Ils répondent à un cahier des charges qui garantit un lien au terroir et des traditions. Cela ne signifie pas qu’ils sont meilleurs gustativement pour tous les palais. Un fromage fermier non AOP peut être excellent. L’AOP apporte une garantie d’origine et de méthode, mais la qualité finale dépend de l’affineur.

Peut-on visiter des producteurs de fromages AOP en Auvergne ?

Oui, de nombreuses fermes et caves ouvrent leurs portes. Chaque fromage AOP d’Auvergne a son syndicat qui organise des journées portes ouvertes. Je recommande particulièrement la visite des caves de Saint-Nectaire en Haute-Loire et des burons du Cantal. Consultez notre page dédiée aux visites de fromageries en Auvergne pour les adresses et les calendriers.
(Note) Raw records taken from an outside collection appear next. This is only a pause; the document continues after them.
(** * HWPX slot filler: text injection, image replacement and container rewrite

    Shallow embedding of
      - [week03a_insert_HWPX_images_into_an_HTML_template/main.py]  (module [Week03a])
      - [week02c_populate_HWPX_slots with_data/main.py]             (module [Week02c])

    The XML trees handled through lxml are modelled as rose trees of element
    objects.  Every element carries the identity of the Python object
    ([uid]), its tag, its attributes, its [text], its children and its
    [tail]; comments and processing instructions are not modelled.  Values
    written with [el.text = v] are taken to be XML-compatible strings. *)

From Stdlib Require Import List String Ascii Bool Arith Lia PeanoNat.
Import ListNotations.
Set Warnings "-register-all".
Open Scope string_scope.
Open Scope list_scope.

(* ------------------------------------------------------------------------- *)
(** ** Python strings and bytes *)
(* ------------------------------------------------------------------------- *)

(** [bytes] and [str] are both sequences of octets here: a [str] stands for
    its UTF-8 encoding, so that [s.encode("utf-8")] is the identity. *)
Definition bytes := string.

Definition startswith (s p : string) : bool := String.prefix p s.

Definition endswith (s suf : string) : bool :=
  Nat.leb (String.length suf) (String.length s) &&
  String.eqb (substring (String.length s - String.length suf) (String.length suf) s) suf.

(** [sub in s] *)
Fixpoint contains (s sub : string) : bool :=
  startswith s sub ||
  match s with
  | EmptyString => false
  | String _ s' => contains s' sub
  end.

Definition is_upper (c : ascii) : bool :=
  Nat.leb 65 (nat_of_ascii c) && Nat.leb (nat_of_ascii c) 90.

Definition lower_ascii (c : ascii) : ascii :=
  if is_upper c then ascii_of_nat (nat_of_ascii c + 32) else c.

(** [s.lower()] on the ASCII range. *)
Fixpoint lower (s : string) : string :=
  match s with
  | EmptyString => EmptyString
  | String c s' => String (lower_ascii c) (lower s')
  end.

Definition is_space (c : ascii) : bool :=
  let n := nat_of_ascii c in
  (Nat.leb 9 n && Nat.leb n 13) || (Nat.leb 28 n && Nat.leb n 32).

Fixpoint lstrip (s : string) : string :=
  match s with
  | EmptyString => EmptyString
  | String c s' => if is_space c then lstrip s' else s
  end.

(** [rstrip] drops the trailing run of blanks. *)
Fixpoint rstrip (s : string) : string :=
  match s with
  | EmptyString => EmptyString
  | String c s' =>
      match rstrip s' with
      | EmptyString => if is_space c then EmptyString else String c EmptyString
      | r => String c r
      end
  end.

Definition strip (s : string) : string := rstrip (lstrip s).

(** [s.replace("\\", "/")] *)
Fixpoint replace_backslash (s : string) : string :=
  match s with
  | EmptyString => EmptyString
  | String c s' =>
      String (if Ascii.eqb c "\"%char then "/"%char else c) (replace_backslash s')
  end.

(** Truthiness of a [str]. *)
Definition nonempty (s : string) : bool := negb (String.eqb s EmptyString).

(** [x or empty] for an optional string. *)
Definition or_empty (o : option string) : string :=
  match o with Some s => s | None => EmptyString end.

(* ------------------------------------------------------------------------- *)
(** ** Python dictionaries (insertion ordered) *)
(* ------------------------------------------------------------------------- *)

Section Dict.
Context {V : Type}.
(** *** The chunks of a text *)

Lemma flatChunks_words t :
  ∃ packs, flatChunks t = map (fun p => Chunk (unwords p) None) packs
           ∧ concat packs = words t ∧ Forall bounded packs.
Proof.
  destruct (pipeline_words t) as (packs & Hc & Hcat & Hb).
  exists packs. unfold flatChunks. cbv zeta. rewrite Hc, map_map. done.
Qed.

Lemma sectionChunks_words s :
  ∃ packs, sectionChunks s = map (fun p => Chunk (unwords p) (header s)) packs
           ∧ concat packs = words (content s) ∧ Forall bounded packs.
Proof.
  unfold sectionChunks. destruct (nonempty (content s)) eqn:E.
  - destruct (pipeline_words (content s)) as (packs & Hc & Hcat & Hb).
    exists packs. cbv zeta. rewrite Hc, map_map. done.
  - exists []. rewrite words_nil_allSpace by done. done.
Qed.

Lemma packs_solid (packs : list (list jsstring)) t :
  concat packs = words t → Forall (fun p => solidAll p) packs.
Proof.
  intros H. apply Forall_concat_inv. rewrite H. apply words_solid.
Qed.

Lemma clean_pack p : solidAll p → bounded p →
  trim (collapseSpaces (unwords p)) = unwords p
  ∧ nonempty (unwords p) = true.
Proof.
  intros Hs [Hne _]. split.
  - rewrite trim_collapse, words_unwords; done.
  - apply nonempty_true. by apply unwords_nonempty.
Qed.

Lemma clean_packs (packs : list (list jsstring)) (h : option jsstring) t :
  concat packs = words t → Forall bounded packs →
  Forall (fun c => trim (collapseSpaces (text c)) = text c
                   ∧ nonempty (text c) = true)
         (map (fun p => Chunk (unwords p) h) packs).
Proof.
  intros Hcat Hb. apply Forall_map.
  assert (H : Forall (fun p => solidAll p ∧ bounded p) packs).
  { apply Forall_and. split; [by eapply packs_solid|done]. }
  eapply Forall_impl; [exact H|]. intros p [H1 H2]. by apply clean_pack.
Qed.

Lemma chunkString_clean s v :
  Forall (fun c => trim (collapseSpaces (text c)) = text c
                   ∧ nonempty (text c) = true) (chunkString s v).
Proof.
  unfold chunkString. destruct (nonempty s); [|done]. cbv zeta.
  destruct (nonempty (normalize s)); [|done].
  destruct (truthy v && hasHeaders (normalize s)).
  - unfold chunkByStructure. apply Forall_flat_map, List.Forall_forall.
    intros sec _. destruct (sectionChunks_words sec) as (packs & -> & Hc & Hb).
    by eapply clean_packs.
  - destruct (flatChunks_words (normalize s)) as (packs & -> & Hc & Hb).
    by eapply clean_packs.
Qed.

Lemma chunkString_clean_count s v :
  Forall (fun c => trim (collapseSpaces (text c)) = text c
                   ∧ nonempty (text c) = true
                   ∧ 1 ≤ countWords (text c)) (chunkString s v).
Proof.
  eapply Forall_impl; [apply chunkString_clean|].
  intros c [H1 H2]. split; [done|]. split; [done|].
  destruct (countWords (text c)) eqn:E; [|lia].
  rewrite countWords_words in E. apply length_zero_iff_nil in E.
  rewrite <- H1, trim_collapse, E in H2. done.
Qed.

(** X6: whatever the input and the options, the text of every chunk of a
    sequence that [chunkText] returns is cleaned text (collapsing its
    whitespace and trimming it changes nothing), is not empty and has at
    least one word. *)
Theorem chunkText_chunks_clean (t : jsval) (options : optionsArg)
  (chunks : list chunk) :
  chunkText t options = Ok chunks →
  Forall (fun c => trim (collapseSpaces (text c)) = text c
                   ∧ nonempty (text c) = true
                   ∧ 1 ≤ countWords (text c)) chunks.
Proof.
  unfold chunkText. destruct options as [| |v]; [|done|];
    destruct t; intros [= <-]; try apply chunkString_clean_count; done.
Qed.

Lemma flat_blank t : words t = [] → flatChunks t = [].
Proof.
  intros H. unfold flatChunks. cbv zeta. by rewrite trim_collapse, H.
Qed.

Lemma nonempty_normalize_words t :
  nonempty (normalize t) = false → words t = [].
Proof.
  intros H. rewrite <- words_normalize. by apply words_nil_allSpace.
Qed.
Combien coûte un fromage AOP ?

Le prix varie selon le type, l’affinage et le mode de production. Un Saint-Nectaire fermier AOP affiné 8 semaines coûte environ 18 à 22 € le kilo en fromagerie. Un Cantal entre-pain (milieu d’affinage) se trouve autour de 15 à 18 €. Le Roquefort AOP, lui, tourne autour de 25 €. Le prix reflète le travail, le respect du cahier des charges et la saisonnalité.

Conclusion

Ces 45 fromages AOP français représentent un patrimoine vivant, modelé par des siècles de pratiques paysannes et un cadre réglementaire exigeant. L’Auvergne, avec cinq AOP, représente cette richesse mieux qu’aucune autre région. En tant que professionnel, je vois chaque jour l’importance de ces labels pour protéger le travail des producteurs et offrir aux consommateurs des produits authentiques. Si vous souhaitez approfondir le sujet, je vous invite à consulter les ressources de l’INAO, à visiter les caves d’affinage de votre région, ou à échanger avec votre fromager, qui saura vous guider vers les meilleurs choix. Chaque meule AOP raconte une histoire de terroir et de passion.